If we split the constraints in $A$ such that $A_1\in \mathbb{R}^{m_1,n}$,
$A_2\in \mathbb{R}^{m_2,n}$ and $m_1+m_2=m$ we may write the system:

| max | | $c^T x$ |
s.t.
| (1) | | $A_1 x \le b_1$ |
| (2) | | $A_2 x \le b_2$ |

We may introduce the constraint (2) into the objective:

| max | | $c^T x+\lambda^T(b_2-A_2x)$ |
s.t.
| (1) | | $A_1 x \le b_1$ |

If we let $\lambda=(\lambda_1,\ldots,\lambda_{m_2})$ be nonnegative
weights, we get penalized if we violate the constraint (2), and we are also rewarded if we satisfy the constraint strictly. The above
system is called the Lagrangian relaxation of our original problem.

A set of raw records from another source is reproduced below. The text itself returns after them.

(** C7.  When the Google login finds an existing user without a Google id,
    it answers 200 and the users table is the old one with that user's
    google_id, name and picture set from the verified identity: the row
    keeps its id, email, password hash and creation time, rows with
    another id are untouched, and the watchlist is untouched.  And
    whatever Register, Login or the Google login does in a table whose
    ids are distinct, every user row that was there is still there with
    the same id, email and password hash, and with the same Google id if
    it had one: a stored Google id is never replaced or removed. *)
Theorem C7_linking_keeps_credentials {L : Libs} :
  forall env now db,
    (forall req p u rest,
       truthy (body_credential req) = true ->
       verifyIdToken (field (body_credential req)) (GOOGLE_CLIENT_ID env) = WithPayload p ->
       truthy (g_email p) = true ->
       filter (fun x => opt_eqb (User.google_id x) (sub p)
                        || has_email (field (g_email p)) x) (users db) = u :: rest ->
       truthy (User.google_id u) = false ->
       let db' := snd (post_google env now req db) in
       status (fst (post_google env now req db)) = 200 /\
       Forall2 (fun x x' =>
                  User.id x' = User.id x /\ User.email x' = User.email x /\
                  User.password x' = User.password x /\
                  User.created_at x' = User.created_at x /\
                  (User.id x <> User.id u -> x' = x) /\
                  (User.id x = User.id u ->
                   User.google_id x' = Some (sub p) /\
                   User.name x' = g_name p /\ User.picture x' = g_picture p))
               (users db) (users db') /\
       (exists u', In u' (users db') /\
          User.id u' = User.id u /\ User.email u' = User.email u /\
          User.password u' = User.password u /\
          User.created_at u' = User.created_at u /\
          User.google_id u' = Some (sub p) /\
          User.name u' = g_name p /\ User.picture u' = g_picture p) /\
       watchlist db' = watchlist db) /\
    (forall op req,
       NoDup (map User.id (users db)) ->
       users_kept (users db) (users (snd (run_auth op env now req db)))).
Proof.
  intros env now db. split; [|intros op req Hn; now apply run_auth_keeps].
  intros req p u rest Hc Ht Hm Hf Hu. cbv zeta.
  rewrite (post_google_link_run env now req db p u rest Hc Ht Hm Hf Hu). simpl.
  split; [reflexivity|]. split; [|split; [|reflexivity]].
  - clear Hf. induction (users db) as [|x us IH]; simpl; constructor; [|exact IH].
    unfold has_id. destruct (Z.eqb_spec (User.id x) (User.id u)) as [E|E]; simpl.
    + repeat split; auto; contradiction.
    + repeat split; auto; contradiction.
  - assert (Hin : In u (users db)).
    { assert (X : In u (u :: rest)) by now left.
      rewrite <- Hf in X. now apply filter_In in X. }
    exists (link_google (Some (sub p)) (g_name p) (g_picture p) u).
    split; [|now repeat split].
    apply in_map_iff. exists u. split; [|exact Hin].
    unfold has_id. now rewrite Z.eqb_refl.
Qed.
(** The loop moves whole bytes from the top of the 24-bit window to the
    sink and keeps the rest. *)
Lemma writeBits_loop_packs fuel : forall bb n o,
  0 <= n <= 23 -> (Z.to_nat n <= fuel)%nat -> bb mod 2 ^ (24 - n) = 0 ->
  let w' := writeBits_loop fuel bb n o in
  exists raw,
    out w' = o ++ stuff raw
    /\ Forall (fun c => 0 <= c < 256) raw
    /\ 8 * Z.of_nat (List.length raw) + bitCnt w' = n
    /\ aligned w'
    /\ be_value 0 raw * 2 ^ bitCnt w' + pending w'
       = (bb mod 2 ^ 24) / 2 ^ (24 - n).
Proof.
  induction fuel as [|fuel IH]; intros bb n o Hn Hf Hz; cbv zeta.
  - assert (n = 0) as -> by lia. cbn [writeBits_loop].
    exists []. unfold aligned, pending. cbn [out bitCnt bitBuf stuff flat_map List.length be_value fold_left].
    rewrite app_nil_r. repeat split; try lia; try constructor; assumption.
  - destruct (Z.lt_ge_cases n 8) as [Hlt | Hge].
    + rewrite writeBits_loop_done by assumption.
      exists []. unfold aligned, pending. cbn [out bitCnt bitBuf stuff flat_map List.length be_value fold_left].
      rewrite app_nil_r. repeat split; try lia; try constructor; assumption.
    + rewrite writeBits_loop_round by assumption. cbv zeta.
      destruct (round_step bb n ltac:(lia) Hz) as [Hc [Hz' HX]]. cbv zeta in Hc, Hz', HX.
      set (c := Z.land (Z.shiftr bb 16) 255) in *.
      set (bb' := int32 (Z.shiftl bb 8)) in *.
      rewrite stuff_one.
      destruct (IH bb' (n - 8) (o ++ stuff [c]) ltac:(lia) ltac:(lia) Hz')
        as [raw [Ho [Hb [Hl [Ha Hv]]]]].
      set (w1 := writeBits_loop fuel bb' (n - 8) (o ++ stuff [c])) in *.
      exists (c :: raw). rewrite Ho.
      split; [rewrite <- app_assoc, <- stuff_app; reflexivity|].
      split; [constructor; assumption|].
      split; [cbn [List.length]; lia|].
      split; [assumption|].
      rewrite HX, <- Hv.
      change (be_value 0 (c :: raw)) with (be_value (0 * 256 + c) raw).
      rewrite be_value_acc, pow256 by lia.
      replace (n - 8) with (8 * Z.of_nat (List.length raw) + bitCnt w1) by lia.
      destruct Ha as [Hcnt _].
      rewrite Z.pow_add_r by lia. ring.
Qed.

Lemma pending_range w : aligned w -> 0 <= pending w < 2 ^ bitCnt w.
Proof.
  intros [Hc Hz]. unfold pending.
  assert (0 < 2 ^ (24 - bitCnt w)) by (apply Z.pow_pos_nonneg; lia).
  assert (2 ^ 24 = 2 ^ bitCnt w * 2 ^ (24 - bitCnt w)) as E
    by (rewrite <- Z.pow_add_r by lia; f_equal; lia).
  pose proof (Z.mod_pos_bound (bitBuf w) (2 ^ 24) ltac:(lia)) as Hm.
  split; [apply Z.div_pos; lia|].
  apply Z.div_lt_upper_bound; lia.
Qed.

Lemma lor_disjoint_add a code k len :
  0 <= k -> 0 <= len -> a mod 2 ^ (k + len) = 0 -> 0 <= code < 2 ^ len ->
  Z.lor a (Z.shiftl code k) = a + code * 2 ^ k.
Proof.
  intros Hk Hl Ha Hc.
  rewrite <- Z.shiftl_mul_pow2 by lia.
  rewrite <- Z.lxor_lor, <- Z.add_nocarry_lxor; try reflexivity.
  all: apply Z.bits_inj'; intros i Hi; rewrite Z.land_spec, Z.bits_0.
  all: destruct (Z.lt_ge_cases i (k + len)) as [Hlt | Hge].
  all: try (rewrite <- (Z.mod_pow2_bits_low a (k + len) i), Ha, Z.bits_0 by lia;
            reflexivity).
  all: rewrite Z.shiftl_spec by lia.
  all: rewrite <- (Z.mod_small code (2 ^ len)) by lia.
  all: rewrite Z.mod_pow2_bits_high by lia.
  all: apply andb_false_r.
Qed.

==The LR solution as a bound==

Of particular use is the property that for any fixed set of $\tilde{\lambda} \succeq 0$ values, the optimal result to the Lagrangian relaxation problem will be no smaller than the optimal result to the original problem. To see this, let $\hat{x}$ be the optimal solution to the original problem, and let $\bar{x}$ be the optimal solution to the Lagrangian relaxation. We can then see that
| $c^T \hat{x} \leq c^T \hat{x} +\tilde{\lambda}^T(b_2-A_2 \hat{x} ) \leq c^T \bar{x} +\tilde{\lambda}^T(b_2-A_2 \bar{x} )$ |

The first inequality is true because $\hat{x}$ is feasible in the original problem and the second inequality is true because $\bar{x}$ is the optimal solution to the Lagrangian relaxation.

==Iterating towards a solution of the original problem==

The above inequality tells us that if we minimize the maximum value we obtain from the relaxed problem, we obtain a tighter limit on the objective value of our original problem. Thus we can address the original problem by instead exploring the partially dualized problem

| min | | $P(\lambda)$ | | s.t. | | $\lambda \geq 0$ |

where we define $P(\lambda)$ as

| max | | $c^T x+\lambda^T(b_2-A_2x)$ |
s.t.
| (1) | | $A_1 x \le b_1$ |

A Lagrangian relaxation algorithm thus proceeds to explore the range of feasible $\lambda$ values while seeking to minimize the result returned by the inner $P$ problem. Each value returned by $P$ is a candidate upper bound to the problem, the smallest of which is kept as the best upper bound. If we additionally employ a heuristic, probably seeded by the $\bar{x}$ values returned by $P$, to find feasible solutions to the original problem, then we can iterate until the best upper bound and the cost of the best feasible solution converge to a desired tolerance.

== Related methods ==
The augmented Lagrangian method is quite similar in spirit to the Lagrangian relaxation method, but adds an extra term, and updates the dual parameters $\lambda$ in a more principled manner. It was introduced in the 1970s and has been used extensively.

The penalty method does not use dual variables but rather removes the constraints and instead penalizes deviations from the constraint. The method is conceptually simple but usually augmented Lagrangian methods are preferred in practice since the penalty method suffers from ill-conditioning issues.